***** Provided entries

(* ===== verification/HashTableSpec.v ===== *)
(** The hash table as a finite map: its representation invariant, and the proof
    that every operation of [HashTable] keeps it and acts as the map operation. *)
From S2P Require Import Prelude Allocator LinkedList HashTable Bump.

(** ** Several lists in one node store *)
Abbreviation tabs := (list (linked_list_t * list (Z * Z))).

Definition members (ts : tabs) : list Z := (mjoin ts.*2).*1.

Definition dlls (st : nodes) (ts : tabs) : Prop :=
  Forall (fun tl => dll st tl.1 tl.2) ts /\ NoDup (members ts).

Lemma members_cons t l ts : members ((t, l) :: ts) = l.*1 ++ members ts.
Proof. unfold members. cbn. by rewrite fmap_app. Qed.

#[export] Instance members_perm : Proper ((≡ₚ) ==> (≡ₚ)) members.
Proof. intros ts ts' Hp. unfold members. by rewrite Hp. Qed.

#[export] Instance dlls_perm st : Proper ((≡ₚ) ==> iff) (dlls st).
Proof. intros ts ts' Hp. unfold dlls. by rewrite Hp. Qed.

Lemma dlls_kept st st' ts :
  (forall x, x ∈ members ts -> st' !! x = st !! x) -> dlls st ts -> dlls st' ts.
Proof.
  intros Hk [Hd Hn]. split; [|done]. clear Hn. induction Hd as [|[t l] ts Hd _ IH]; [constructor|].
  rewrite members_cons in Hk. constructor.
  - apply (dll_kept st); [|done]. intros x Hx. apply Hk. set_solver.
  - apply IH. intros x Hx. apply Hk. set_solver.
Qed.

Lemma dlls_cons st t l ts :
  dlls st ((t, l) :: ts) <->
  dll st t l /\ dlls st ts /\ (forall x, x ∈ l.*1 -> x ∉ members ts).
Proof.
  unfold dlls. rewrite members_cons, Forall_cons, NoDup_app. cbn [fst snd]. split.
  - by intros [[? ?] (? & ? & ?)].
  - intros (Hd & [? ?] & ?). pose proof (dll_nodup _ _ _ Hd). done.
Qed.

(** Changing one of the lists. *)
Lemma dlls_update st st' t l t' l' ts X :
  dlls st ((t, l) :: ts) -> dll st' t' l' -> nodes_kept st st' X ->
  (forall x, x ∈ X -> x ∉ members ts) -> l'.*1 ⊆ X -> dlls st' ((t', l') :: ts).
Proof.
  intros (_ & Hts & _)%dlls_cons Hd Hk HX Hsub. apply dlls_cons. split; [done|]. split.
  - apply (dlls_kept st); [|done]. intros x Hx. apply Hk. intros Hin. by apply (HX x).
  - intros x Hx. apply HX. set_solver.
Qed.

Lemma dlls_remove st t p x v q ts :
  dlls st ((t, p ++ (x, v) :: q) :: ts) ->
  exists st' t', linked_list_remove st t x = Ok (st', t') /\ dlls st' ((t', p ++ q) :: ts) /\
    st' !! x = Some (mk_node v 0 0) /\ (x ∉ members ((t', p ++ q) :: ts)) /\
    nodes_kept st st' (p ++ (x, v) :: q).*1.
Proof.
  intros Hall. pose proof Hall as (Hd & Hts & Hap)%dlls_cons.
  destruct (remove_ok st t p x v q Hd) as (st' & t' & E & Hd' & Hx & Hk).
  exists st', t'. split; [done|]. split; [|split; [done|split; [|done]]].
  - apply (dlls_update _ _ _ _ _ _ _ _ Hall Hd' Hk Hap). rewrite !fmap_app. cbn. set_solver.
  - rewrite members_cons. pose proof (dll_nodup _ _ _ Hd) as Hnd. rewrite fmap_app in *. cbn in *.
    apply NoDup_app in Hnd as (_ & Hd1 & [? _]%NoDup_cons). specialize (Hap x).
    rewrite !not_elem_of_app. split; [split; [|done]|]; [|apply Hap; set_solver].
    intros Hin. apply (Hd1 x Hin). set_solver.
Qed.

Lemma dlls_append st t l ts x n :
  dlls st ((t, l) :: ts) -> st !! x = Some n -> x <> 0 -> x ∉ members ((t, l) :: ts) ->
  Z.of_nat (length l) < 4294967294 ->
  exists st' t', linked_list_append st t x = Ok (st', t') /\
    dlls st' ((t', l ++ [(x, ptr n)]) :: ts) /\ nodes_kept st st' (x :: l.*1).
Proof.
  intros Hall Hx Hx0 Hnot Hb. pose proof Hall as (Hd & Hts & Hap)%dlls_cons.
  rewrite members_cons, not_elem_of_app in Hnot. destruct Hnot as [Hnl Hnt].
  destruct (append_ok st t l x n Hd Hx Hx0 Hnl Hb) as (st' & t' & E & Hd' & Hk).
  exists st', t'. split; [done|]. split; [|done].
  apply (dlls_update _ _ _ _ _ _ _ _ Hall Hd' Hk).
  - intros y [->|Hy]%elem_of_cons; [done|by apply Hap].
  - rewrite fmap_app. cbn. set_solver.
Qed.

Lemma drop_zip {A B} i (l : list A) (k : list B) : drop i (zip l k) = zip (drop i l) (drop i k).
Proof. revert l k. induction i as [|i IH]; intros [|x l] [|y k]; cbn; try done. by destruct (drop i l). Qed.

(** Taking one element of a list out of a permutation. *)
Lemma lookup_rest {A} (l : list A) i x :
  l !! i = Some x -> exists rest, l ≡ₚ x :: rest /\ forall y, <[i := y]> l ≡ₚ y :: rest.
Proof.
  intros Hi. exists (take i l ++ drop (S i) l). split.
  - rewrite <- (take_drop_middle l i x Hi) at 1. symmetry. apply Permutation_middle.
  - intros y. rewrite insert_take_drop by (by apply lookup_lt_Some in Hi).
    symmetry. apply Permutation_middle.
Qed.

(** ** The representation *)
Record entry : Type := mk_entry {
  e_node : Z;
  e_kv : Z;
  e_key : Z;
  e_val : Z
}.

Definition chain (es : list entry) : list (Z * Z) := (fun e => (e_node e, e_kv e)) <$> es.

Lemma chain_fst es : (chain es).*1 = e_node <$> es.
Proof. unfold chain. by rewrite <- list_fmap_compose. Qed.

Definition table_tabs (t : hash_table_t) (cs : list (list entry)) : tabs :=
  zip (buckets t) (chain <$> cs).

(** The addresses a table has allocated besides its bucket array. *)
Definition cells (es : list entry) : list Z := (e_node <$> es) ++ (e_kv <$> es).

Definition map_of (es : list entry) : gmap Z Z := list_to_map ((fun e => (e_key e, e_val e)) <$> es).

Definition entry_ok (kvs : gmap Z hash_table_kv_t) (e : entry) : Prop :=
  kvs !! e_kv e = Some (mk_kv (e_key e) (e_val e)).

Record table_ok {St} (s : hstate St) (t : hash_table_t) (cs : list (list entry)) : Prop := {
  to_num : 0 < buckets_num t;
  to_len : length (buckets t) = Z.to_nat (buckets_num t) /\ length cs = Z.to_nat (buckets_num t);
  to_dlls : dlls (hs_nodes s) (table_tabs t cs);
  to_hash : forall i es e, cs !! i = Some es -> e ∈ es -> e_key e mod buckets_num t = Z.of_nat i;
  to_kvs : Forall (entry_ok (hs_kvs s)) (mjoin cs);
  to_keys : NoDup (e_key <$> mjoin cs);
  to_kvnodup : NoDup (e_kv <$> mjoin cs);
  to_size : hsize t = Z.of_nat (length (mjoin cs));
  to_bound : hsize t < 4294967000
}.

(** The table owns its cells and its array; [L] is all that is allocated. *)
Record table_owns {St} `{Allocator St} (s : hstate St) (t : hash_table_t) (cs : list (list entry))
    (L : gmap Z Z) : Prop := {
  tw_owns : owns (hs_alloc s) L;
  tw_live : forall x, x ∈ buckets_ptr t :: cells (mjoin cs) -> is_Some (L !! x);
  tw_nodup : NoDup (buckets_ptr t :: cells (mjoin cs))
}.

(** ** Lemmas on the representation *)
Lemma members_table t cs :
  length (buckets t) = length cs -> members (table_tabs t cs) = e_node <$> mjoin cs.
Proof.
  intros Hl. unfold members, table_tabs. rewrite snd_zip by (rewrite length_fmap; lia).
  clear Hl. induction cs as [|es cs IH]; [done|].
  transitivity ((chain es ++ mjoin (chain <$> cs)).*1); [done|]. rewrite fmap_app, IH.
  transitivity (e_node <$> (es ++ mjoin cs)); [|done]. rewrite fmap_app.
  f_equal. unfold chain. rewrite <- list_fmap_compose. by apply list_fmap_ext.
Qed.

Lemma table_tabs_lookup t cs i b es :
  buckets t !! i = Some b -> cs !! i = Some es -> table_tabs t cs !! i = Some (b, chain es).
Proof.
  intros Hb He. unfold table_tabs. rewrite lookup_zip_with, Hb. cbn. by rewrite list_lookup_fmap, He.
Qed.

Lemma table_tabs_insert t cs i b es p n k :
  table_tabs (mk_table p (<[i := b]> (buckets t)) n k) (<[i := es]> cs) =
  <[i := (b, chain es)]> (table_tabs t cs).
Proof. unfold table_tabs. cbn. by rewrite list_fmap_insert, insert_zip_with. Qed.

(** The bucket of a key. *)
Lemma table_bucket {St} (s : hstate St) t cs k :
  table_ok s t cs -> exists b es, arr_get (buckets t) (k mod buckets_num t) = Ok b /\
    buckets t !! Z.to_nat (k mod buckets_num t) = Some b /\
    cs !! Z.to_nat (k mod buckets_num t) = Some es /\ dll (hs_nodes s) b (chain es) /\
    0 <= k mod buckets_num t < buckets_num t.
Proof.
  intros [Hn [Hb Hc] [Hd _] _ _ _ _ _ _].
  pose proof (Z.mod_pos_bound k (buckets_num t) Hn) as Hm.
  destruct (arr_get_ok_lt (buckets t) (k mod buckets_num t)) as (b & E & Hbl); [lia|].
  destruct (lookup_lt_is_Some_2 cs (Z.to_nat (k mod buckets_num t))) as [es He]; [lia|].
  exists b, es. do 3 (split; [done|]). split; [|done].
  rewrite Forall_lookup in Hd. apply (Hd _ _ (table_tabs_lookup t cs _ b es Hbl He)).
Qed.

(** An entry of the table lies in the bucket of its key. *)
Lemma table_entry_bucket {St} (s : hstate St) t cs e es :
  table_ok s t cs -> e ∈ mjoin cs ->
  cs !! Z.to_nat (e_key e mod buckets_num t) = Some es -> e ∈ es.
Proof.
  intros Hok Hin Hes. apply list_elem_of_join in Hin as (es' & He & Hes').
  apply list_elem_of_lookup in Hes' as [i Hi].
  pose proof (to_hash _ _ _ Hok i es' e Hi He) as Hh. rewrite Hh, Nat2Z.id in Hes. congruence.
Qed.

**********

_Exercise objective_: Copy, exactly and only, the lines above that begin with the one containing "intros Hall. pose" and finish with the one containing "(** Taking one".

_Response_:
  intros Hall. pose proof Hall as (Hd & Hts & Hap)%dlls_cons.
  destruct (remove_ok st t p x v q Hd) as (st' & t' & E & Hd' & Hx & Hk).
  exists st', t'. split; [done|]. split; [|split; [done|split; [|done]]].
  - apply (dlls_update _ _ _ _ _ _ _ _ Hall Hd' Hk Hap). rewrite !fmap_app. cbn. set_solver.
  - rewrite members_cons. pose proof (dll_nodup _ _ _ Hd) as Hnd. rewrite fmap_app in *. cbn in *.
    apply NoDup_app in Hnd as (_ & Hd1 & [? _]%NoDup_cons). specialize (Hap x).
    rewrite !not_elem_of_app. split; [split; [|done]|]; [|apply Hap; set_solver].
    intros Hin. apply (Hd1 x Hin). set_solver.
Qed.

Lemma dlls_append st t l ts x n :
  dlls st ((t, l) :: ts) -> st !! x = Some n -> x <> 0 -> x ∉ members ((t, l) :: ts) ->
  Z.of_nat (length l) < 4294967294 ->
  exists st' t', linked_list_append st t x = Ok (st', t') /\
    dlls st' ((t', l ++ [(x, ptr n)]) :: ts) /\ nodes_kept st st' (x :: l.*1).
Proof.
  intros Hall Hx Hx0 Hnot Hb. pose proof Hall as (Hd & Hts & Hap)%dlls_cons.
  rewrite members_cons, not_elem_of_app in Hnot. destruct Hnot as [Hnl Hnt].
  destruct (append_ok st t l x n Hd Hx Hx0 Hnl Hb) as (st' & t' & E & Hd' & Hk).
  exists st', t'. split; [done|]. split; [|done].
  apply (dlls_update _ _ _ _ _ _ _ _ Hall Hd' Hk).
  - intros y [->|Hy]%elem_of_cons; [done|by apply Hap].
  - rewrite fmap_app. cbn. set_solver.
Qed.

Lemma drop_zip {A B} i (l : list A) (k : list B) : drop i (zip l k) = zip (drop i l) (drop i k).
Proof. revert l k. induction i as [|i IH]; intros [|x l] [|y k]; cbn; try done. by destruct (drop i l). Qed.

(** Taking one element of a list out of a permutation. *)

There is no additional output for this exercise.